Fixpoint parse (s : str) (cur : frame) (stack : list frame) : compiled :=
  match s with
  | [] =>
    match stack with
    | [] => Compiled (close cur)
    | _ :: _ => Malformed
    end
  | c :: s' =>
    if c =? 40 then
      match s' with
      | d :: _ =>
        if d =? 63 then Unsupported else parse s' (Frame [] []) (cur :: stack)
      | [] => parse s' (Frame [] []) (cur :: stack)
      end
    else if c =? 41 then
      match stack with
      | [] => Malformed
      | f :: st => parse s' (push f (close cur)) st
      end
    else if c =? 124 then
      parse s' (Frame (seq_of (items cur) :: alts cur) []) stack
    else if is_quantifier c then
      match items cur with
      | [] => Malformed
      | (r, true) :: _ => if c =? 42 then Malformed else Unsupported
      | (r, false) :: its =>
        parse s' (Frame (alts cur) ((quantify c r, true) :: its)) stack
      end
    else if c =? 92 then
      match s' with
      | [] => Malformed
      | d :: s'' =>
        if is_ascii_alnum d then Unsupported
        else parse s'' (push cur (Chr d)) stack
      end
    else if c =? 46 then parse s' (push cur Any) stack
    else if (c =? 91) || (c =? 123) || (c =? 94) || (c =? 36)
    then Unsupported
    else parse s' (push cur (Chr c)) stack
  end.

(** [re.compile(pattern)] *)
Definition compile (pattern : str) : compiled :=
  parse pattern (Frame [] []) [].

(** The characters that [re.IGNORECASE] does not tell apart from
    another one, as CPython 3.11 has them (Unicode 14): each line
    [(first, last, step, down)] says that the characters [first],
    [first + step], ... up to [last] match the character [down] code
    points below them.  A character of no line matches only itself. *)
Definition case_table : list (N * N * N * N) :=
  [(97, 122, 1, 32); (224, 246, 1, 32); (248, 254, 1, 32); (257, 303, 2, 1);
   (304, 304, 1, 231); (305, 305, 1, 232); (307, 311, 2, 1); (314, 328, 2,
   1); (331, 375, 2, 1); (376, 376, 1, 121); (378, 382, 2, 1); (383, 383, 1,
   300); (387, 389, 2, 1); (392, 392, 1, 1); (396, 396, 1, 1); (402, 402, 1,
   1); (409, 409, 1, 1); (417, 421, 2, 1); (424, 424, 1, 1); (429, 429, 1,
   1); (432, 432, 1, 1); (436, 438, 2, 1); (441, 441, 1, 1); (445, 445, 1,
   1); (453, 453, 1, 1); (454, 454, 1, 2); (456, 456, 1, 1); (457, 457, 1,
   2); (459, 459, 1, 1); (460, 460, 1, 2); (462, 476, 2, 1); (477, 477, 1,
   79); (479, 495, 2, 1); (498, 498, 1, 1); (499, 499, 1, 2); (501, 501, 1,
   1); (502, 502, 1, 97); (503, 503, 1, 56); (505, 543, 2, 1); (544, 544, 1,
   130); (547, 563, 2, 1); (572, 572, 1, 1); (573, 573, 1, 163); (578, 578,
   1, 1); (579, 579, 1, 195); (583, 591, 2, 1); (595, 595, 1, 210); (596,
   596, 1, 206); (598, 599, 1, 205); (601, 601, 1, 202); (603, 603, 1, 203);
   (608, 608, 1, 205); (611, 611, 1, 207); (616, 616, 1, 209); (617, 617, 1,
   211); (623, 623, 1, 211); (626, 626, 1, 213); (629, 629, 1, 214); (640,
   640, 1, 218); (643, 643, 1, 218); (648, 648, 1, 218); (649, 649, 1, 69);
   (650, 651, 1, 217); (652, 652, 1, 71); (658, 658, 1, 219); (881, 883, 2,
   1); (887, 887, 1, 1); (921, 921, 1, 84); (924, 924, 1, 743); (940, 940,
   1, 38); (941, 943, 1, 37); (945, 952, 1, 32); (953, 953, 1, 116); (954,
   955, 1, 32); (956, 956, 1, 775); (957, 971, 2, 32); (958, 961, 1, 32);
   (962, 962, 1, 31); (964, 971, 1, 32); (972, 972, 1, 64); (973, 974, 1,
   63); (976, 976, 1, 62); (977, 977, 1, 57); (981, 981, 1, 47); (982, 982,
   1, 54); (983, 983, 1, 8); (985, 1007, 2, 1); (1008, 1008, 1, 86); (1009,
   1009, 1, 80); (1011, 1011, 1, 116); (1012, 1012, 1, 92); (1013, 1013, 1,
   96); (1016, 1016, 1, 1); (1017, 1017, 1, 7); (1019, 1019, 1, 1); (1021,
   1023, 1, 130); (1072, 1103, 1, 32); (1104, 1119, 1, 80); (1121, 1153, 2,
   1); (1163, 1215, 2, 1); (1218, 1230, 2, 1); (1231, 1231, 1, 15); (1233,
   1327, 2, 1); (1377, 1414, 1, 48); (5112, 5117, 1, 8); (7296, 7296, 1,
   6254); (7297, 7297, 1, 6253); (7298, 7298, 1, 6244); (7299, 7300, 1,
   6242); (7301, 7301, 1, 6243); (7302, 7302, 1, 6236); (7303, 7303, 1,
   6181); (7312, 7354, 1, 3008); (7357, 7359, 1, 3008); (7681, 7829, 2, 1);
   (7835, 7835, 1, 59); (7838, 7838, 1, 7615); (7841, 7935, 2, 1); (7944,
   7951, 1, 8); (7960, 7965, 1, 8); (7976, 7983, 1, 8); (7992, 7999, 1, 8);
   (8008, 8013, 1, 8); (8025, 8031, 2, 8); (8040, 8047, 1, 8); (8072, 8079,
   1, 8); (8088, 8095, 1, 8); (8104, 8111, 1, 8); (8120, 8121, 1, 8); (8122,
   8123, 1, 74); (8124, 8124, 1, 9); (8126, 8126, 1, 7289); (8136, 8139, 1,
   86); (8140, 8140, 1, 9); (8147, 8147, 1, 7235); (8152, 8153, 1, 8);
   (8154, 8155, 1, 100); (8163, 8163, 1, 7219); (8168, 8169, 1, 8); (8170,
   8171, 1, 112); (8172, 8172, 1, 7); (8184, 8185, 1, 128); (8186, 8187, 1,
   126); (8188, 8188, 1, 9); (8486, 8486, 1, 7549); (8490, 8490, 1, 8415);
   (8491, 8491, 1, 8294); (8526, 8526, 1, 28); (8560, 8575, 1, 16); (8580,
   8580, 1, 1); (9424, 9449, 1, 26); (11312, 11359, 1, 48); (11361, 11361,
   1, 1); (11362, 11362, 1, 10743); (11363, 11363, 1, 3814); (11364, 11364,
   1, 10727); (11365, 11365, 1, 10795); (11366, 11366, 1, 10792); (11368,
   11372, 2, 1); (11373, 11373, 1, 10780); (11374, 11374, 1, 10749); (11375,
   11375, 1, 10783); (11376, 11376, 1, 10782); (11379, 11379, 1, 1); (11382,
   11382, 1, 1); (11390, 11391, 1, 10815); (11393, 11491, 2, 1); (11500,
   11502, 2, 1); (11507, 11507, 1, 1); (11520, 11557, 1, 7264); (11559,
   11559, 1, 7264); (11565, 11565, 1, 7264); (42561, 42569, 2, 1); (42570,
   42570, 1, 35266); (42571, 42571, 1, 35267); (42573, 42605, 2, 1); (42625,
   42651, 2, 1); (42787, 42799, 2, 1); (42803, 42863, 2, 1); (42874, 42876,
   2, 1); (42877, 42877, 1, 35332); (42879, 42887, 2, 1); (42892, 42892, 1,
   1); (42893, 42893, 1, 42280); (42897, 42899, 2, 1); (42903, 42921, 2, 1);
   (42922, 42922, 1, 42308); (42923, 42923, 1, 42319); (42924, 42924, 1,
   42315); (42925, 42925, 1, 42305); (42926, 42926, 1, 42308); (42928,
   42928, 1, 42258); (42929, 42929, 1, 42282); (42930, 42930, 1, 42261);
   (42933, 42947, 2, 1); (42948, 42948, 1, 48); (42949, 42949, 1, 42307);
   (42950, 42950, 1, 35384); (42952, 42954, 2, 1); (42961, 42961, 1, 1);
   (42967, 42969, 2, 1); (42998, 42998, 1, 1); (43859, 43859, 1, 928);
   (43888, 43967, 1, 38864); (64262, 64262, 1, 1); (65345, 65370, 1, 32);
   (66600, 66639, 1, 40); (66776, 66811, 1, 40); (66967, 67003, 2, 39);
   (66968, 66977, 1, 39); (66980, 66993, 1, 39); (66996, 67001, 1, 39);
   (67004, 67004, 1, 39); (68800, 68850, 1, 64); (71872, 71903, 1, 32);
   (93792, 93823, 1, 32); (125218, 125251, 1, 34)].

---

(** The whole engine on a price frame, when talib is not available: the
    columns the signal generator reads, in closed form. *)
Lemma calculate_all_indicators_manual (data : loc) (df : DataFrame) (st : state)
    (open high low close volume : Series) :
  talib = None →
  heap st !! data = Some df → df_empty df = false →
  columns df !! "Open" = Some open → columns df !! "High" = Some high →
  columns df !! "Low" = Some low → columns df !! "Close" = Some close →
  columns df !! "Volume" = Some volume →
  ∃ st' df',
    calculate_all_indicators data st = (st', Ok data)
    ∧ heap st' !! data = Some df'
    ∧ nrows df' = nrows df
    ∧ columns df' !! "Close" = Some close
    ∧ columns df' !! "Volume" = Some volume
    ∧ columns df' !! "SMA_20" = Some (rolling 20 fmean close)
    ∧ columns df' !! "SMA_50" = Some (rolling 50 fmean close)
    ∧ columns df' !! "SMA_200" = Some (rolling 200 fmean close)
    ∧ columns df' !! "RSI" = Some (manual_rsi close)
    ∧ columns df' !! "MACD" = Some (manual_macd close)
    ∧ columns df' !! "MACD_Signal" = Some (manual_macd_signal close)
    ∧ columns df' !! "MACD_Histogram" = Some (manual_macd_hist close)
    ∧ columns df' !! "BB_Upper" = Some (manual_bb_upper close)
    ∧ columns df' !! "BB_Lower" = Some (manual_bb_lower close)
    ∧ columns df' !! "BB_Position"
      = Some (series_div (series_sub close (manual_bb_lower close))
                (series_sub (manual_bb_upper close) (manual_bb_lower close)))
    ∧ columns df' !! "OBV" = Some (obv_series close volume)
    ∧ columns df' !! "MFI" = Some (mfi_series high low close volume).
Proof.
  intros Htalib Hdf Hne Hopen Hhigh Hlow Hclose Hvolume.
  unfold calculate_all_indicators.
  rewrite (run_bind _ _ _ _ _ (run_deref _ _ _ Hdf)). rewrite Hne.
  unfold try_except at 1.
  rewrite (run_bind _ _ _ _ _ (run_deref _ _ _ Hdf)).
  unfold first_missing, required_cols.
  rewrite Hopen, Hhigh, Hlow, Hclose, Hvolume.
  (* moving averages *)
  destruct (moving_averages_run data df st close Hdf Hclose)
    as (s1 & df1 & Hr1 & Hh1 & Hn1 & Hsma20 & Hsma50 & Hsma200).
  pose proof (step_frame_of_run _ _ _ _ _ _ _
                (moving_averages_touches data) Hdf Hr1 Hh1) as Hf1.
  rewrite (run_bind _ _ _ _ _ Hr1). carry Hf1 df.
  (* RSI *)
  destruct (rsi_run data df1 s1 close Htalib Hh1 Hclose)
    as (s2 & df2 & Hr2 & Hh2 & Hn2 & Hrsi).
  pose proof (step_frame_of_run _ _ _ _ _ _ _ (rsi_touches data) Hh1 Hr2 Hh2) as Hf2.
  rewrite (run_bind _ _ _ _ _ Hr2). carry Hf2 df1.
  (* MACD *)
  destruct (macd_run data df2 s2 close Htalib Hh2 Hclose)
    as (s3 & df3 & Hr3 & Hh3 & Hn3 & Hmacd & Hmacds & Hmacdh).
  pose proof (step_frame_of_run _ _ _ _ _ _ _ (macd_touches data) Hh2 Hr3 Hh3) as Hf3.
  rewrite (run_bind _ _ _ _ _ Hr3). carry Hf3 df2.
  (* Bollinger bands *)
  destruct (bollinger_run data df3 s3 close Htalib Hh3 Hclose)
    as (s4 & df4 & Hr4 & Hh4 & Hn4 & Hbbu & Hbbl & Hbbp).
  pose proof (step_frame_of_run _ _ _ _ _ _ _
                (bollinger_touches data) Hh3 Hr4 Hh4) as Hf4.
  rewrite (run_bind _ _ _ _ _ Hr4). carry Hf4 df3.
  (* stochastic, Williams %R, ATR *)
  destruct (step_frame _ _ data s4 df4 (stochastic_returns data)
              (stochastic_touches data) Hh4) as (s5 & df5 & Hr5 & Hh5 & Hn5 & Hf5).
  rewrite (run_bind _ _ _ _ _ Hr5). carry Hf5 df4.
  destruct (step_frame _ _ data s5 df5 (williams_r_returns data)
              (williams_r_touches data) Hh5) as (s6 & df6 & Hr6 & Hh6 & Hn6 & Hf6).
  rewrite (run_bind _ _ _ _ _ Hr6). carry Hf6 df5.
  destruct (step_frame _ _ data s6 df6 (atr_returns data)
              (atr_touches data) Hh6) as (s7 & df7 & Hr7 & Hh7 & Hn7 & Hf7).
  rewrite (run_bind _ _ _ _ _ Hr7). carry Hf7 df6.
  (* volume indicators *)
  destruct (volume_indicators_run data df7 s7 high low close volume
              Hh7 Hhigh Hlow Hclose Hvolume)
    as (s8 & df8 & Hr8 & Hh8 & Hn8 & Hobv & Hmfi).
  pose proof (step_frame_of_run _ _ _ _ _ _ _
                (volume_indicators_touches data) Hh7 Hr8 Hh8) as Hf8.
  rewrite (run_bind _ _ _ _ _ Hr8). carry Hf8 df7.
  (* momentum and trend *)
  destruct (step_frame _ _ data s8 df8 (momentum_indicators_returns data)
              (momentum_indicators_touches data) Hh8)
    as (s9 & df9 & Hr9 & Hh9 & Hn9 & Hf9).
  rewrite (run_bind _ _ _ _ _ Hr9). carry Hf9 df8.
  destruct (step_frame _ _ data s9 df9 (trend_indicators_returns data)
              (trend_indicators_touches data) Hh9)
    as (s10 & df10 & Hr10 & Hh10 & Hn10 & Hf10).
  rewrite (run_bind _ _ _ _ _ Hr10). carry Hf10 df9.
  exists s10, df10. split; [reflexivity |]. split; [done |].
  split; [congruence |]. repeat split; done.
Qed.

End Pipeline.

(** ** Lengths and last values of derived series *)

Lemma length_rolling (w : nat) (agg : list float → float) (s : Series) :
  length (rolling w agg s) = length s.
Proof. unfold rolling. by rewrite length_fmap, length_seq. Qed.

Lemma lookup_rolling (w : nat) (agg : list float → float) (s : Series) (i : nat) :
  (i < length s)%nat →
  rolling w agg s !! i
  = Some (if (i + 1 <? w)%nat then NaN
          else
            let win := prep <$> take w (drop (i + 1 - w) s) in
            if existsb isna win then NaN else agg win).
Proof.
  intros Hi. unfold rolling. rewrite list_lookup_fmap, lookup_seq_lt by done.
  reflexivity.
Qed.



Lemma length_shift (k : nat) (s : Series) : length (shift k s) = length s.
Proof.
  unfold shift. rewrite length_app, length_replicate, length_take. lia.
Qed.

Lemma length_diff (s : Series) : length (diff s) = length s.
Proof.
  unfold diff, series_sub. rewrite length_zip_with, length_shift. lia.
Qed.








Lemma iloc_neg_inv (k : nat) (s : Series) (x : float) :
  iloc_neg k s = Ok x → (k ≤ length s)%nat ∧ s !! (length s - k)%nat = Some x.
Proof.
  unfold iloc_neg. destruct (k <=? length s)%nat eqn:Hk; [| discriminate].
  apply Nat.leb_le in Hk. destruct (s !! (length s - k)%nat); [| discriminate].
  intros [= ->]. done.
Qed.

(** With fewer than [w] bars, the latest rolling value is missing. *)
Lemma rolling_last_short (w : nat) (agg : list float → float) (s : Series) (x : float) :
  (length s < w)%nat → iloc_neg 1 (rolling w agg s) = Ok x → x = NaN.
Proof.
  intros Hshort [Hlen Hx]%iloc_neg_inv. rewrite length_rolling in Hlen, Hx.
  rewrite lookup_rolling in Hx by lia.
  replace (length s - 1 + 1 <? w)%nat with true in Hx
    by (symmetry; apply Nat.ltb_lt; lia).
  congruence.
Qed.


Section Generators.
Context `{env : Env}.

---

Problem details: Answer with a single number, the count of lines above that contain "Unsupported".

Completed exercise: 4